TItE ROLE OF SEMANTIC PROCESSING 
IN AN AUTOMATIC SPEECH UNDERSTANDING SYSTEM 
Astrid Brietzmann and Ute Ehrlich 
Lehrstuhl fuer Informatik 5 (Mustererkennung) 
Universitaet Erlangen-Nuernberg 
Martensstr. 3, 8520 Erlangen, F. R. Germany 
Abstract We present the semantics component of a speech 
understanding and dialogue system that is developed at our 
institute. Due to pronunciation variabilities and vagueness of 
the word recognition process, semantics in a speech 
understanding system has to resolve additional problems. Its 
main task is not only to build up a representation structure for 
the meaning of an utterance, as in a system for written input, 
semantic knowledge is also employed to decide between 
alternative word hypotheses, to judge the plausibility of 
syntactic structures, and to guide the word recognition process 
by expectations resulting from partial analyses. 
1. Introduction 
Understanding spoken utterances requires more than mere word 
recognition.
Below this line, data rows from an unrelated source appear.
(** The body parser keeps falsy values out of the store. *)
Lemma serve_payloads srv q :
  payloads_truthy (mem srv) -> payloads_truthy (mem (serve_one srv q).1).
Proof.
  intros Hinv. rewrite serve_mem.
  destruct (express_json _) as [err|parsed] eqn:Hb; [done|].
  destruct (find_route _ _) as [[[i r] ps]|]; [|done].
  destruct (x_mock_retrieve (r_operation r)) as [ret|] eqn:Hr.
  { by rewrite (handler_retrieve _ _ _ _ _ ret). }
  destruct (x_mock_store (r_operation r)) as [s|] eqn:Hs.
  2: { rewrite handler_plain by done. exact Hinv. }
  intros k payload.
  destruct (handler_store uuidv4 jsf_resolve (r_path r) (r_method r)
              (r_operation r) s (mem srv)
              (Request (http_headers q) ps parsed) Hr Hs) as (-> & _).
  simpl. destruct (decide (uuidv4 (uuid_calls (mem srv)) = k)) as [<-|Hne].
  - rewrite lookup_insert_eq. intros [= <-]. by eapply express_json_truthy.
  - rewrite lookup_insert_ne by done. apply Hinv.
Qed.

Lemma serve_all_payloads qs srv :
  payloads_truthy (mem srv) -> payloads_truthy (mem (serve_run srv qs).1).
Proof.
  revert srv. induction qs as [|q qs IH]; intros srv Hinv; simpl; [done|].
  pose proof (serve_payloads srv q Hinv) as H1.
  destruct (serve_one srv q) as [srv1 r]. simpl in H1.
  pose proof (IH srv1 H1) as H2.
  by destruct (serve_run srv1 qs) as [srv2 rs].
Qed.

Lemma started_initial srv : started srv -> ∃ table, mem srv = initial_state table.
Proof.
  intros (spec & statics & Hs). unfold startServer in Hs.
  destruct spec as [c|m]; [|done].
  destruct statics as [[table|m]|]; try done;
    destruct (register_paths _ _); try done;
    injection Hs as <-; by eexists.
Qed.

Lemma started_payloads srv : started srv -> payloads_truthy (mem srv).
Proof.
  intros Hs. destruct (started_initial _ Hs) as [table ->].
  intros k payload. simpl. by rewrite lookup_empty.
Qed.

Lemma started_issued_only srv : started srv -> issued_only uuidv4 (mem srv).
Proof.
  intros Hs. destruct (started_initial _ Hs) as [table ->].
  apply initial_issued_only.
Qed.

(** On a running server a retrieval answers by the presence of the
    entry: every payload in the store is truthy. *)
Lemma serve_retrieve_started srv0 qs q parsed i r ps ret :
  started srv0 ->
  let srv := (serve_run srv0 qs).1 in
  express_json (http_body q) = inr parsed ->
  find_route (routes srv) q = Some (i, r, ps) ->
  x_mock_retrieve (r_operation r) = Some ret ->
  serve_one srv q
  = (srv,
     Some match ps !! param ret ≫= λ reference, dataStore (mem srv) !! reference with
          | Some payload => Response (VNum 200) payload
          | None => not_found
          end).
Proof.
  intros Hstart srv Hb Hf Hret.
  rewrite (serve_retrieve srv q parsed i r ps ret) by done.
  pose proof (serve_all_payloads qs srv0 (started_payloads _ Hstart)) as Hinv.
  fold srv in Hinv. unfold store_get.
  destruct (ps !! param ret) as [reference|]; simpl; [|done].
  destruct (dataStore (mem srv) !! reference) as [payload|] eqn:Hd; simpl; [|done].
  by rewrite (Hinv _ _ Hd).
Qed.


(** C9. An operation that carries both annotations only ever retrieves:
    whatever the request, state and operation are left as they were (no
    body is stored, no identifier is drawn), and the response is that of
    the retrieval rule. On a running server that is status 200 with the
    payload filed under the reference named by the path parameter when
    there is such an entry, and 404 "Not found" when there is none.
    Registration accepts such an operation like any other. *)
Theorem dual_annotation_only_retrieves path method op r s st req :
  x_mock_retrieve op = Some r ->
  x_mock_store op = Some s ->
  let data := store_get (dataStore st) (req_params req !! param r) in
  let out := handler uuidv4 jsf_resolve path method op st req in
  out = (st, op, if truthy data then Response (VNum 200) data else not_found)
  ∧ (∀ reference payload,
       req_params req !! param r = Some reference ->
       dataStore st !! reference = Some payload ->
       truthy payload = true ->
       out = (st, op, Response (VNum 200) payload))
  ∧ ((req_params req !! param r ≫= λ reference, dataStore st !! reference) = None ->
     out = (st, op, not_found))
  ∧ (∀ srv0 qs q parsed i rt ps,
       started srv0 ->
       let srv := (serve_all uuidv4 jsf_resolve srv0 qs).1 in
       express_json (http_body q) = inr parsed ->
       find_route (routes srv) q = Some (i, rt, ps) ->
       r_operation rt = op ->
       serve uuidv4 jsf_resolve srv q
       = (srv,
          Some match ps !! param r ≫= λ reference, dataStore (mem srv) !! reference with
               | Some payload => Response (VNum 200) payload
               | None => not_found
               end))
  ∧ (is_express_verb (toLowerCase method) = true ->
     ∀ table,
       startServer (Loaded (Contract [(path, [(method, op)])])) (Some (Loaded table))
       = inr (Server [operation_route path (method, op)] (initial_state table))).
Proof.
  intros Hr Hs data out. subst out data.
  rewrite (handler_retrieve _ _ _ _ _ r) by done.
  split; [done|]. split; [|split; [|split]].
  - intros reference payload Hp Hd Ht. unfold store_get. rewrite Hp. simpl.
    rewrite Hd. simpl. by rewrite Ht.
  - intros Hnone. unfold store_get. by rewrite Hnone.
  - intros srv0 qs q parsed i rt ps Hstart srv Hb Hf Hop.
    apply (serve_retrieve_started srv0 qs q parsed i rt ps r); try done.
    by rewrite Hop.
  - intros Hverb table. simpl. by rewrite Hverb.
Qed.

End Served.

End RouterFacts.

(** *** Store and retrieve through the server *)

Section ServedStore.

Context `{Express}.

Variable uuidv4 : nat -> string.
Variable jsf_resolve : nat -> value -> value.

(** The guarantee of the [uuid] package: no identifier comes twice. *)
Hypothesis uuidv4_distinct : Inj (=) (=) uuidv4.

Local Abbreviation handle := (handler uuidv4 jsf_resolve).
Local Abbreviation generate := (generateResponse jsf_resolve).
Local Abbreviation serve_one := (serve uuidv4 jsf_resolve).
Local Abbreviation serve_run := (serve_all uuidv4 jsf_resolve).
Local Abbreviation calls := (store_calls uuidv4 jsf_resolve).
Local Abbreviation reachable := (reachable uuidv4 jsf_resolve).
Local Abbreviation issued_only := (issued_only uuidv4).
It is based on a number of meaning aspects, 
covering the range from textual interpretation of a sentence up 
to the revelation of the speaker's intention in the context of a 
special dialogue situation. In the speech understanding and 
dialogue system EVAR /4/, task-independent semantic analysis, 
domain-dependent pragmatic analysis, and dialogue-specific 
aspects are implemented in three separate modules /2/. 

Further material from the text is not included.